Like summer camp and birthday parties, getting that first cavity sometimes seems almost like a rite of childhood. But a kid's dentist can tell you that cavities don't have to be inevitable. You might not realize just how much you can do to prevent those destructive little holes on your children's teeth. Prevention is always better than having to treat a cavity, and it's less expensive.
Your mouth has a natural protective system: saliva contains minerals that help prevent cavities, and the constant flow of saliva helps wash teeth clean. When you eat a lot of starches or sugars, however, they combine with the bacteria in your mouth to create acids that eat away at the tooth enamel. Eventually, a weak spot develops and a cavity is born.

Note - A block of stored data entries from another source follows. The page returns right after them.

(** [erase(p, x)], whatever the number of levels. *)
Lemma erase_at_all cfg x : forall fuel, erase_at_ok cfg x fuel.
Proof.
  induction fuel as [|fuel IH]; intros p h s Hlen Hs Hpre; [lia|].
  destruct p as [|i k c l rt n].
  - cbn [erase_at]. lrun. eexists _, _. split; [reflexivity|].
    destruct Hpre as [[_ ->]|[[_ H]|H]]; try done.
  - cbn [erase_at]. simpl in Hlen, Hs. rewrite length_app in Hlen. simpl in Hlen.
    cbn [inorder isRed].
    destruct (x <? k) eqn:Exk.
    + (* the left subtree *)
      destruct Hpre as [[? _]|[[Hp Hred]|Hrh]]; [done| |simpl in Hrh; lia].
      destruct (llrb_node_inv _ _ _ _ _ _ _ _ Hp)
        as (hl & -> & Hl & Hr & Hrr & Hcl & Hsz).
      simpl in Hred.
      destruct (negb (isRed l) && negb match l with nullptr => true | _ => false end
                && negb (isRed (left_of l))) eqn:Ec.
      * apply andb_true_iff in Ec as [Ec Ec3]. apply andb_true_iff in Ec as [Ec1 Ec2].
        apply negb_true_iff in Ec1, Ec3.
        assert (Hln : l <> nullptr) by (by destruct l).
        rewrite Ec1, orb_false_r in Hred. subst c.
        destruct (moveRedLeft_spec cfg i k l rt n hl s Hp Hln Ec3 Hs)
          as (i1 & k1 & c1 & l1 & r1 & n1 & s1 & h1 & E1 & Hs1 & Hi1 & Hl1 & Hr1 &
              -> & Hc1 & Hk1).
        rewrite <- Hi1 in Hs |- *.
        destruct (erase_descend_left cfg x fuel i1 k1 c1 l1 r1 n1 h1 s1 IH)
          as (q & s3 & E3 & Hq & _ & Hi3 & Hs3); try done.
        { apply (f_equal length) in Hi1. rewrite !length_app in Hi1. simpl in Hi1. lia. }
        { lia. }
        { right. by left. }
        exists q, s3. split.
        { unfold RED in E1. unfold bind at 1. rewrite E1. exact E3. }
        split_and!; try done. by eapply erased_sbr_l.
      * destruct (erase_descend_left cfg x fuel i k c l rt n hl s IH)
          as (q & s3 & E3 & Hq & Hcol3 & Hi3 & Hs3); try done.
        { lia. }
        { lia. }
        { destruct l as [|il kl cl ll lr nl]; [left; by split|].
          right. left. split; [done|]. simpl in Ec |- *.
          rewrite andb_true_r in Ec. by destruct cl, (isRed ll). }
        { intros Hc. split; auto. }
        exists q, s3. split; [exact E3|].
        split_and!; try done. intros ->. by apply Hcol3.
    + (* the node itself or the right subtree *)
      assert (Hkx : k <= x) by lia.
      destruct (isRed l) eqn:Eil.
      * destruct Hpre as [[? _]|[[Hp Hred]|Hrh]]; [done| |simpl in Hrh; hyps; congruence].
        destruct (llrb_node_inv _ _ _ _ _ _ _ _ Hp)
          as (hl & -> & Hl & Hr & Hrr & Hcl & Hsz).
        destruct c; [specialize (Hcl eq_refl); congruence|].
        destruct l as [|il kl [|] ll lr nl]; try discriminate.
        destruct (llrb_node_inv _ _ _ _ _ _ _ _ Hl)
          as (hl' & -> & Hll & Hlr & Hlrr & Hlcl & Hlsz).
        specialize (Hlcl eq_refl).
        destruct (rotateRight_node cfg i k false il kl true ll lr nl rt n s)
          as (n' & nn & Er & Hn').
        unfold bind at 1. rewrite Er. cbv beta iota.
        rewrite andb_false_r. unfold RED. cbn [isRed negb andb].
        unfold ret at 1, bind at 1. cbn [key_of]. unfold ret at 1, bind at 1.
        assert (Hkl : kl < k) by (simpl in Hs; order_hyps; lia).
        replace (x =? kl) with false by lia.
        cbn [right_of set_right].
        simpl in Hs, Hlen. rewrite length_app in Hlen. simpl in Hlen.
        cbn [inorder]. rewrite <- app_assoc in Hs |- *. simpl in Hs |- *.
        destruct (erase_descend_right cfg x fuel il kl false ll
                    (node i k RED lr rt n') nn hl'
                    (with_rotateR (S (rotateR s)) s) IH)
          as (q & s3 & E3 & Hq & Hcol3 & Hi3 & Hs3); try done.
        { simpl. rewrite length_app. simpl. lia. }
        { lia. }
        { right. left. split; [|done]. simpl. split_and!; try done. }
        exists q, s3. split; [exact E3|].
        split_and!; try done. intros _. by apply Hcol3.
      * assert (Hf : exists hl, h = (if c then hl else S hl) /\ llrb cfg l hl /\
                  llrb cfg rt hl /\ (c = RED -> isRed rt = false) /\
                  (c = BLACK -> isRed rt = true) /\ sized cfg (node i k c l rt n)).
        { destruct Hpre as [[? _]|[[Hp Hred]|Hrh]]; [done| |].
          - destruct (llrb_node_inv _ _ _ _ _ _ _ _ Hp)
              as (hl & -> & Hl & Hr & Hrr & Hcl & Hsz).
            simpl in Hred. rewrite Eil, orb_false_r in Hred. subst c.
            exists hl. split_and!; try done.
          - simpl in Hrh. destruct Hrh as (-> & _ & Hrr & _ & Hsz & Hh).
            destruct h as [|hl]; [done|]. exists hl. split_and!; try done; tauto. }
        destruct Hf as (hl & -> & Hl & Hr & Hcr & Hcb & Hsz). clear Hpre.
        assert (Hc : c = RED -> isRed l = false /\ isRed rt = false) by auto.
        unfold bind at 1, ret at 1. cbv beta iota.
        destruct ((x =? k) && match rt with nullptr => true | _ => false end) eqn:Ed.
        -- apply andb_true_iff in Ed as [Ed1 Ed2].
           assert (x = k) as -> by lia. destruct rt; [|done]. clear Ed1 Ed2.
           destruct c; [|by specialize (Hcb eq_refl)].
           simpl in Hr. subst hl. apply llrb_0_null in Hl; [subst l|done].
           unfold deleteNode. lrun. eexists _, _. split; [reflexivity|].
           simpl. rewrite Z.eqb_refl. split_and!; try done.
           rewrite bool_decide_eq_true_2 by set_solver. by unfold erased.
        -- destruct (negb (isRed rt) && negb match rt with nullptr => true | _ => false end
                     && negb (isRed (left_of rt))) eqn:Ec2.
           ++ apply andb_true_iff in Ec2 as [Ec2 Ec5].
              apply andb_true_iff in Ec2 as [Ec3 Ec4].
              apply negb_true_iff in Ec3, Ec5.
              assert (Hrn : rt <> nullptr) by (by destruct rt).
              destruct c; [|specialize (Hcb eq_refl); congruence].
              assert (Hp : llrb cfg (node i k RED l rt n) hl).
              { unfold RED. cbn [llrb]. rewrite Eil. split_and!; try done. }
              destruct (moveRedRight_spec cfg i k l rt n hl s Hp Hrn Ec5 Hs)
                as (i1 & k1 & c1 & l1 & r1 & n1 & s1 & h1 & E1 & Hs1 & Hi1 & Hl1 &
                    -> & Hc1 & Hd).
              unfold RED in E1. unfold bind at 1. rewrite E1.
              cbn [key_of]. unfold bind at 1, ret at 1.
              rewrite <- Hi1 in Hs |- *.
              assert (Hlen1 : (length (inorder r1) < fuel)%nat).
              { apply (f_equal length) in Hi1. rewrite !length_app in Hi1.
                simpl in Hi1. lia. }
              destruct (x =? k1) eqn:Exk1.
              ** assert (x = k1) as -> by lia.
                 destruct Hd as [[-> Her]|[Hlt _]]; [|lia].
                 rewrite prefer_predecessor_never. cbn [right_of].
                 destruct (erase_successor cfg fuel i1 k c1 l1 r1 n1 h1 s1)
                   as (q & s3 & E3 & Hq & _ & Hi3 & Hs3); try done.
                 exists q, s3. split; [exact E3|].
                 split_and!; try done. rewrite mem_mid_eq.
                 by eapply erased_sbr_l.
              ** cbn [right_of set_right].
                 destruct (erase_descend_right cfg x fuel i1 k1 c1 l1 r1 n1 h1 s1 IH)
                   as (q & s3 & E3 & Hq & _ & Hi3 & Hs3); try done.
                 { destruct Hd as [[-> _]|[Hlt _]]; lia. }
                 { destruct Hd as [[_ Her]|[_ Hrh]]; [right; by left|].
                   right. right. by apply Hrh. }
                 exists q, s3. split; [exact E3|].
                 split_and!; try done. by eapply erased_sbr_l.
           ++ unfold bind at 1, ret at 1. cbn [key_of]. unfold bind at 1, ret at 1.
              assert (Hpre : rt = nullptr \/ erasable cfg rt hl).
              { destruct rt as [|ir kr cr rl rr nr]; [by left|right].
                split; [done|]. simpl in Ec2 |- *. rewrite andb_true_r in Ec2.
                by destruct cr, (isRed rl). }
              destruct (x =? k) eqn:Exk2.
              ** assert (x = k) as -> by lia.
                 simpl in Ed.
                 destruct Hpre as [->|Her]; [done|].
                 rewrite prefer_predecessor_never. cbn [right_of].
                 destruct (erase_successor cfg fuel i k c l rt n hl s)
                   as (q & s3 & E3 & Hq & Hcol3 & Hi3 & Hs3); try done.
                 { lia. }
                 exists q, s3. split; [exact E3|].
                 split_and!; try done.
                 --- intros ->. by apply Hcol3.
                 --- by rewrite mem_mid_eq.
              ** cbn [right_of set_right].
                 destruct (erase_descend_right cfg x fuel i k c l rt n hl s IH)
                   as (q & s3 & E3 & Hq & Hcol3 & Hi3 & Hs3); try done.
                 { lia. }
                 { lia. }
                 { destruct Hpre as [->|Her]; [left|right; by left].
                   split; [done|]. by simpl in Hr. }
                 exists q, s3. split; [exact E3|].
                 split_and!; try done. intros ->. by apply Hcol3.
Qed.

There are simple things you can do to help your young ones avoid cavities. Here are the top five strategies for cavity prevention.
Avoid Bottle Mouth
Cavity prevention starts with the bottle. Never put juice, soda or other sweetened drinks in your child's bottle. You should also refrain from putting your child down for a nap with a bottle unless it contains only water. When a child goes to bed or down for a nap sucking on a bottle, the sugars in milk or juice can soak the teeth in a cavity-promoting liquid for hours. These sugars cause acid formation, which eat away at the tooth enamel and greatly increases the risk of cavities.
Start Tooth Care Early
Even before your baby gets teeth, you can run a clean, damp washcloth over his or her gums to help decrease harmful bacteria. Once teeth do appear, brush them with an infant toothbrush and the toothpaste your dentist recommends.
Keep Away From Sugar
Sugar is very hard on teeth, particularly in the form of sugar-sweetened drinks and hard or sticky candies. Slowly sipping at a sweet drink is just like sucking on a bottle; it leaves the teeth soaking in a sugar solution for long periods of time. Many soft drinks contain acids that can also erode tooth enamel. Sucking on a hard candy is another way to bathe the teeth in sugar, while sticky candy like toffee or taffy adheres to the teeth, leaving the sugar in contact until it dissolves.
As soon as your child's teeth have grown enough to touch each other, you should begin flossing them. Older children can floss their own teeth, although you might need to supervise to make sure it's done correctly. Ideally your child should brush after each meal and before bedtime, but in practice most parents are likely to shoot for having their little ones brush twice per day.
Schedule Routine Dentist Visits
Regular dental care and cleaning serves several purposes. Your children become accustomed to the dentist and feel comfortable rather than apprehensive. Plus, regular dental cleanings help prevent excessive tartar, which can lead to cavities. Call us at Wright Smiles Dentistry to schedule an appointment, for advice about dental care or to learn how to floss and brush properly.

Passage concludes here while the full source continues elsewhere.